— Куда укусила? — спрашиваю, расстегивая свою олимпийку, и
набрасываю ее поверх малиновой куртки.
Переводит на меня глаза и, поджав губы, тонким голосом говорит:
— За ногу… только… не трогайте, вы же не врач…
Слышу смешок Чернышова за спиной, и смотрю на свешенные с багажника
ноги, обтянутые чем-то, напоминающим замшу. Выглядят они ни фига не
детскими. Узкие лодыжки, ненавязчиво переходящие в округлые голени, колени и бедра, до середины прикрытые юбкой.
— С чего ты взяла? — спрашиваю вежливо, замечая следы зубов а на
плотной ткани левого сапога, прямо под коленом, в районе голени.
Я не врач.
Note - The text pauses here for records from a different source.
Lemma Forall2_Forall_r {A B} (R : A → B → Prop) (P : B → Prop)
      (l : list A) (k : list B) :
  (∀ a b, R a b → P b) → Forall2 R l k → Forall P k.
Proof.
  intros HRP H. induction H; constructor; eauto.
Qed.

Lemma project_rows_named (rt : Runtime) (video_uri post : string)
      (rl rtr : VideoAnnotationResults.t)
      (lrows : list LabelRow.t) (trows : list TranscriptRow.t) :
  getitem (Str.split "/"%char video_uri) (-1) = Ok post →
  project rt video_uri rl rtr = Ok (lrows, trows) →
  Forall (fun r => LabelRow.file_name r = post ∧ LabelRow.file_uri r = video_uri) lrows
  ∧ Forall (fun r => TranscriptRow.file_name r = post) trows.
Proof.
  intros Hname (file_name & Hfn & -> & Htr)%project_inv.
  rewrite Hname in Hfn. injection Hfn as <-. split.
  - induction (VideoAnnotationResults.segment_label_annotations rl) as [|la l IH];
      cbn [flat_map]; [constructor|].
    apply Forall_app. split; [|exact IH].
    induction (LabelAnnotation.segments la) as [|seg segs IHs]; cbn [map];
      constructor; auto.
  - eapply Forall2_Forall_r; [|exact Htr].
    intros t row (a & rest & _ & ->). reflexivity.
Qed.

Lemma Forall_map_row {A} (f : A → Row) (P : Row → Prop) (l : list A) :
  Forall (fun a => P (f a)) l → Forall P (map f l).
Proof.
  intros H. induction H; cbn [map]; constructor; auto.
Qed.
(** The advisory [warnings.warn] of the coverage expansion of a list. *)
Definition gdeltRangeString_warns (element : ndarray) (coverage : bool)
  (version : Z) : bool :=
  match element with
  | ArrList element =>
      coverage && negb (version =? 1)
      && bool_decide (5 * 192 <= length element * 96)%nat
  | _ => false
  end.

End Resolver.

(** ** What the resolver needs of the date parser *)

(** The readings of [dateutil.parser.parse] on the strings this module
    itself builds and passes back to it. *)
Record parse_spec (parse : string -> option datetime) : Prop := {
  (* a 14-digit stamp reads back as the instant it renders *)
  parse_stamp : forall dt, dt_ok dt -> parse (strftime dt) = Some dt;
  (* "YYYY-MM-DD" *)
  parse_ymd : forall d, date_ok d -> parse (strftime_ymd d) = Some (midnight d);
  (* "YYYY-MM-DD 00:00:00 HH:MM": the later time of day wins *)
  parse_quarter : forall d h m,
    date_ok d -> 0 <= h < 24 -> 0 <= m < 60 ->
    parse (str_datetime (midnight d) +:+ " " +:+ zpad2 h +:+ ":" +:+ zpad2 m)
    = Some (mkdt d h m 0);
  parse_2013 : parse "2013 04 01" = Some (midnight (mkdate 2013 4 1));
  parse_2006 : parse "2006 01 01" = Some (midnight (mkdate 2006 1 1))
}.

(** A reader of the fixed-width formats above, standing for the parser
    where a concrete one is needed: ["YYYYMMDDhhmmss"], ["YYYY-MM-DD"]
    (also with spaces or slashes), ["YYYY-MM-DD hh:mm:ss"] and
    ["YYYY-MM-DD hh:mm:ss hh:mm"]. *)
Definition checked_datetime (y m d h mi s : Z) : option datetime :=
  if valid_dateb (mkdate y m d) && (1 <=? y) && (y <=? 9999)
     && (h <? 24) && (mi <? 60) && (s <? 60)
  then Some (mkdt (mkdate y m d) h mi s)
  else None.

Definition is_sep (c : ascii) : bool :=
  bool_decide (c = "-"%char) || bool_decide (c = " "%char)
  || bool_decide (c = "/"%char).

Definition is_char (c x : ascii) : bool := bool_decide (c = x).
Lemma list_media_loop_ok items : ∀ s valid stale,
  NoDup items.*2 →
  (∀ k r, (k, r) ∈ items →
     ∃ d, heap s !! r = Some d ∧ wf_info (base_dir s) k d) →
  ∃ h',
    list_media_loop items valid stale s =
      (Ok (valid ++ (filter (λ kr, live s kr.2) items).*2,
           stale ++ (filter (λ kr, ¬ live s kr.2) items).*1),
       with_heap (λ _, h') s) ∧
    length h' = length (heap s) ∧
    (∀ r, r ∉ (filter (λ kr, live s kr.2) items).*2 →
          h' !! r = heap s !! r) ∧
    (∀ k r, (k, r) ∈ items → live s r →
       ∃ c m d, k = _get_key c m ∧ heap s !! r = Some d ∧
                h' !! r = Some (annotated c m d)).
Proof.
  induction items as [|[k r] items IH]; intros s valid stale Hnd Hwf.
  { exists (heap s). simpl. rewrite !app_nil_r.
    split_and!; [by destruct s|done|done|]. by intros ? ? ?%elem_of_nil. }
  destruct (Hwf k r) as (d & Hd & Hinfo); [apply list_elem_of_here|].
  destruct (Inv.wf_info_path _ _ _ Hinfo) as (c & m & ext & Hk & Hext & Hp).
  rewrite fmap_cons in Hnd. apply NoDup_cons in Hnd as [Hr Hnd]. simpl in Hr.
  pose proof (live_path _ _ _ _ Hd Hp) as Hlive.
  destruct (files s !! _) as [content|] eqn:Hfile.
  - (* the file exists *)
    rewrite bool_decide_true in Hlive by eauto.
    set (s1 := with_heap (alter (annotated c m) r) s).
    assert (∀ k' r', (k', r') ∈ items → heap s1 !! r' = heap s !! r') as Hsame.
    { intros k' r' Hin. simpl. apply list_lookup_alter_ne.
      intros <-. apply Hr, list_elem_of_fmap. by exists (k', r). }
    destruct (IH s1 (valid ++ [r]) stale Hnd) as (h' & Hrun & Hlen & Hout & Hann).
    { intros k' r' Hin. rewrite (Hsame _ _ Hin). by apply Hwf, list_elem_of_further. }
    assert (filter (λ kr : string * nat, live s1 kr.2) items =
            filter (λ kr : string * nat, live s kr.2) items) as Hflt.
    { apply filter_ext_elem. intros [k' r'] Hin. simpl.
      by rewrite (live_heap_irrel s s1 r' eq_refl (Hsame _ _ Hin)). }
    assert (filter (λ kr : string * nat, ¬ live s1 kr.2) items =
            filter (λ kr : string * nat, ¬ live s kr.2) items) as Hflt'.
    { apply filter_ext_elem. intros [k' r'] Hin. simpl.
      by rewrite (live_heap_irrel s s1 r' eq_refl (Hsame _ _ Hin)). }
    exists h'. split_and!.
    + rewrite (loop_step_live _ _ _ _ _ _ _ _ c m Hd Hp) by eauto.
      fold s1. rewrite Hrun.
      rewrite Hflt, Hflt'.
      rewrite filter_cons_True by (simpl; by rewrite Hlive).
      rewrite (filter_cons_False (λ kr, ¬ live s kr.2))
        by (simpl; rewrite Hlive; intros Hn; by apply Hn).
      rewrite fmap_cons. simpl. by rewrite <- app_assoc.
    + rewrite Hlen. simpl. apply length_alter.
    + intros r0. rewrite filter_cons_True by (simpl; by rewrite Hlive).
      rewrite fmap_cons. simpl. intros [Hne Hnin]%not_elem_of_cons.
      rewrite Hout by (by rewrite Hflt).
      simpl. by apply list_lookup_alter_ne.
    + intros k' r' [[= -> ->]|Hin]%elem_of_cons Hl.
      * exists c, m, d. split_and!; [done..|].
        rewrite Hout.
        -- simpl. rewrite list_lookup_alter_eq. by rewrite Hd.
        -- rewrite Hflt.
           intros ([k0 r0] & Heq & [_ Hin]%list_elem_of_filter)%list_elem_of_fmap.
           simpl in Heq. subst r0. apply Hr, list_elem_of_fmap. by exists (k0, r).
      * destruct (Hann k' r' Hin) as (c' & m' & d' & Hk' & Hd' & Hh').
        { by rewrite (live_heap_irrel s s1 r' eq_refl (Hsame _ _ Hin)). }
        exists c', m', d'. rewrite <- (Hsame _ _ Hin). done.
  - (* the file is gone *)
    rewrite bool_decide_false in Hlive by (by intros [? ?]).
    destruct (IH s valid (stale ++ [k]) Hnd) as (h' & Hrun & Hlen & Hout & Hann).
    { intros k' r' Hin. by apply Hwf, list_elem_of_further. }
    exists h'. split_and!.
    + rewrite (loop_step_stale _ _ _ _ _ _ _ _ Hd Hp Hfile). rewrite Hrun.
      rewrite filter_cons_False by (simpl; rewrite Hlive; intros []).
      rewrite (filter_cons_True (λ kr, ¬ live s kr.2))
        by (simpl; rewrite Hlive; intros []).
      rewrite fmap_cons. simpl. by rewrite <- app_assoc.
    + done.
    + intros r0. rewrite filter_cons_False by (simpl; rewrite Hlive; intros []).
      auto.
    + intros k' r' [[= -> ->]|Hin]%elem_of_cons Hl; [|by apply Hann].
      by rewrite Hlive in Hl.
Qed.

End ListMedia.

Module ListMediaRun.
Import MediaStorage.

Lemma NoDup_filter_keys {V} (P : string * V → Prop) `{∀ x, Decision (P x)}
    (l : list (string * V)) :
  NoDup l.*1 → NoDup (filter P l).*1.
Proof.
  induction l as [|[k v] l IH]; [done|]. rewrite fmap_cons.
  intros [Hk Hl]%NoDup_cons. rewrite filter_cons. case_decide; [|auto].
  rewrite fmap_cons. apply NoDup_cons. split; [|auto].
  intros ([k' v'] & Heq & [_ Hin]%list_elem_of_filter)%list_elem_of_fmap.
  simpl in Heq. subst k'. apply Hk, list_elem_of_fmap. by exists (k, v').
Qed.

Lemma NoDup_filter_values {V} (P : string * V → Prop) `{∀ x, Decision (P x)}
    (l : list (string * V)) :
  NoDup l.*2 → NoDup (filter P l).*2.
Proof.
  induction l as [|[k v] l IH]; [done|]. rewrite fmap_cons.
  intros [Hk Hl]%NoDup_cons. rewrite filter_cons. case_decide; [|auto].
  rewrite fmap_cons. apply NoDup_cons. split; [|auto].
  intros ([k' v'] & Heq & [_ Hin]%list_elem_of_filter)%list_elem_of_fmap.
  simpl in Heq. subst v'. apply Hk, list_elem_of_fmap. by exists (k', v).
Qed.

Lemma del_index_ok k s :
  NoDup (index s).*1 → k ∈ (index s).*1 →
  del_index k s = (Ok tt, with_index (filter (λ kv, kv.1 ≠ k)) s).
Proof.
  intros Hnd Hin. unfold del_index.
  apply DictFacts.mem_true in Hin. rewrite Hin.
  unfold with_index. by rewrite DictFacts.del_filter.
Qed.

Lemma del_all_ok keys : ∀ s,
  NoDup keys → NoDup (index s).*1 → (∀ k, k ∈ keys → k ∈ (index s).*1) →
  del_all keys s = (Ok tt, with_index (filter (λ kv, kv.1 ∉ keys)) s).
Proof.
  induction keys as [|k keys IH]; intros s Hks Hnd Hin.
  - simpl. munfold. unfold with_index.
    rewrite DictFacts.filter_all; [by destruct s|].
    apply Forall_forall. intros ? _. apply not_elem_of_nil.
  - apply NoDup_cons in Hks as [Hk Hks].
    cbn [del_all]. munfold.
    rewrite del_index_ok by (auto using list_elem_of_here).
    rewrite IH.
    + unfold with_index. simpl. f_equal. f_equal.
      rewrite list_filter_filter. apply ListMedia.filter_ext_elem.
      intros [k' v'] _. simpl. rewrite not_elem_of_cons. tauto.
    + done.
    + simpl. by apply NoDup_filter_keys.
    + intros k' Hk'. simpl.
      pose proof (Hin k' (list_elem_of_further _ _ _ Hk')) as Hk0.
      apply list_elem_of_fmap in Hk0 as ([k0 v0] & Heq & Hin0).
      simpl in Heq. subst k0. apply list_elem_of_fmap. exists (k', v0).
      split; [done|]. apply list_elem_of_filter. split; [|done].
      simpl. by intros ->.
Qed.

Lemma filter_not_stale s :
  NoDup (index s).*1 →
  filter (λ kv, kv.1 ∉ stale_keys s) (index s) = live_entries s.
Proof.
  intros Hnd. apply ListMedia.filter_ext_elem. intros [k r] Hin. simpl.
  unfold stale_keys. split.
  - intros Hk. destruct (live s r) eqn:Hl; [done|]. exfalso. apply Hk.
    apply list_elem_of_fmap. exists (k, r). split; [done|].
    apply list_elem_of_filter. simpl. rewrite Hl. split; [by intros []|done].
  - intros Hl ([k' r'] & Heq & [Hnl Hin']%list_elem_of_filter)%list_elem_of_fmap.
    simpl in *. subst k'.
    pose proof (DictFacts.elem_get _ _ _ Hnd Hin) as H1.
    pose proof (DictFacts.elem_get _ _ _ Hnd Hin') as H2.
    rewrite H1 in H2. injection H2 as <-. done.
Qed.

Lemma stale_nil_live s : stale_keys s = [] → live_entries s = index s.
Proof.
  unfold stale_keys, live_entries. intros H%fmap_nil_inv.
  apply DictFacts.filter_all, Forall_forall. intros kr Hin.
  destruct (live s kr.2) eqn:Hl; [done|]. exfalso.
  apply (filter_nil_not_elem_of _ _ kr H); [|done]. rewrite Hl. by intros [].
Qed.

(** Every run of [list_media] on a well-formed store: the loop annotates
    the live objects in place; when there are stale keys they are deleted
    and the index is written once. *)
Lemma list_media_run s :
  wf s →
  ∃ h',
    list_media s =
      match stale_keys s with
      | [] => (Ok (live_entries s).*2, pruned s h')
      | _ => (_save_index ≫= (λ _, mret (live_entries s).*2)) (pruned s h')
      end ∧
    length h' = length (heap s) ∧
    (∀ r, r ∉ (live_entries s).*2 → h' !! r = heap s !! r) ∧
    (∀ k r, (k, r) ∈ live_entries s →
       ∃ c m d, k = _get_key c m ∧ heap s !! r = Some d ∧
                wf_info (base_dir s) k d ∧
                h' !! r = Some (annotated c m d)).
Proof.
  intros [Hkeys Hrefs Hent].
  destruct (ListMedia.list_media_loop_ok (index s) s [] [] Hrefs Hent)
    as (h' & Hrun & Hlen & Hout & Hann).
  exists h'. split_and!; [|done|done|].
  - unfold list_media. unfold mbind at 1. unfold M_bind at 1.
    unfold gets at 1. unfold mbind at 1. unfold M_bind at 1.
    cbn [app] in Hrun. rewrite Hrun.
    fold (live_entries s). fold (stale_keys s).
    unfold pruned. destruct (stale_keys s) as [|k ks] eqn:Hst.
    + rewrite (stale_nil_live _ Hst). munfold. by destruct s.
    + rewrite <- Hst.
      set (s1 := with_heap (λ _, h') s).
      assert (del_all (stale_keys s) s1 =
              (Ok tt, with_index (λ _, live_entries s) s1)) as Hdel.
      { rewrite del_all_ok.
        - unfold with_index. simpl. by rewrite filter_not_stale.
        - by apply NoDup_filter_keys.
        - done.
        - intros k0 ([k' r'] & -> & [_ Hin]%list_elem_of_filter)%list_elem_of_fmap.
          apply list_elem_of_fmap. by exists (k', r'). }
      unfold mbind at 1. unfold M_bind at 1. by rewrite Hdel.
  - intros k r [Hl Hin]%list_elem_of_filter. simpl in Hl.
    destruct (Hann k r Hin Hl) as (c & m & d & Hk & Hd & Hh').
    destruct (Hent k r Hin) as (d' & Hd' & Hinfo).
    rewrite Hd in Hd'. injection Hd' as <-. eauto 10.
Qed.

(** [list_media] on a well-formed store whose index file is writable:
    the result is the list of the references of the index after the pass,
    and the objects they denote are annotated in place. *)
Lemma list_media_ok s :
  wf s → index_writable s →
  ∃ h',
    list_media s = (Ok (live_entries s).*2, listed s h') ∧
    length h' = length (heap s) ∧
    (∀ r, r ∉ (live_entries s).*2 → h' !! r = heap s !! r) ∧
    (∀ k r, (k, r) ∈ live_entries s →
       ∃ c m d, k = _get_key c m ∧ heap s !! r = Some d ∧
                wf_info (base_dir s) k d ∧
                h' !! r = Some (annotated c m d)).
Proof.
  intros Hwf Hw.
  destruct (list_media_run s Hwf) as (h' & Hrun & Hrest).
  exists h'. split; [|done]. rewrite Hrun. unfold listed.
  destruct (stale_keys s); [done|]. munfold.
  by rewrite Run.save_index_ok.
Qed.

(** The pruned index with the annotated heap is well formed. *)
Lemma wf_pruned s h' :
  wf s →
  (∀ k r, (k, r) ∈ live_entries s →
     ∃ c m d, k = _get_key c m ∧ heap s !! r = Some d ∧
              wf_info (base_dir s) k d ∧
              h' !! r = Some (annotated c m d)) →
  wf (pruned s h').
Proof.
  intros [Hkeys Hrefs Hent] Hann. split; simpl.
  - by apply NoDup_filter_keys.
  - by apply NoDup_filter_values.
  - intros k r Hin.
    destruct (Hann k r Hin) as (c & m & d & -> & Hd & Hinfo & Hd').
    exists (annotated c m d). split; [done|].
    by apply Inv.wf_info_annotated.
Qed.

End ListMediaRun.

(* ================================================================== *)
(** * [delete_media] and [clear_all_media], run *)
(* ================================================================== *)

Module Removal.
Import MediaStorage.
Но я служил в армии в звании офицера и, в случае
необходимости,
мог
бы
совместить
искусственное
дыхание
с
иммобилизацией открытого перелома, используя перочинный нож и
долбанную зубочистку.
Видимо, эти сапоги ее и спасли, но там под ними может быть повреждение
мышц или связок. Смотря как эта тварь ее ухватила.
Закусив губу, девица хлопает ресницами и, в ответ на мой вопрос пожимает
плечом, а потом смотрит на Руса и обращается непосредственно к нему:
— Вы мэр, да?
Сложив на груди руки, смотрю на Чернышова и выгибаю брови.
— Кхм… — потирает он заросшую челюсть. — Да.
— Можно с вами сфотографироваться? — просит она. — Для моего
инстаграма. Я его развиваю, ну знаете…
Положив на бедра руки, смотрю на свои кроссы, чтобы не ржать в
открытую, потому что Чернышов сейчас в реальном ступоре.
Не думаю, что он когда-нибудь делал селфи. Если он фотографируется, это
всегда, как на памятник.
После минутного зависания, Рус прячет в карман телефон и спрашивает:
— Как тебя зовут?
— Люба… — полушепотом отвечает она, кутаясь в мою олимпийку.
Я тоже чувствую холод, поэтому дую на руки и прячу их подмышками.
— Существует такое понятие, Люба, как частная жизнь, — ораторствует он.
— Ее неприкосновенность важна для любого человека, в том числе для
мэра.
— Ммм… — закусывает она губу. — Тогда извините…
Отведя глаза, смотрит на свои ноги. И выглядит это так, будто она просит
его задвинуть это дерьмо кому-нибудь другому.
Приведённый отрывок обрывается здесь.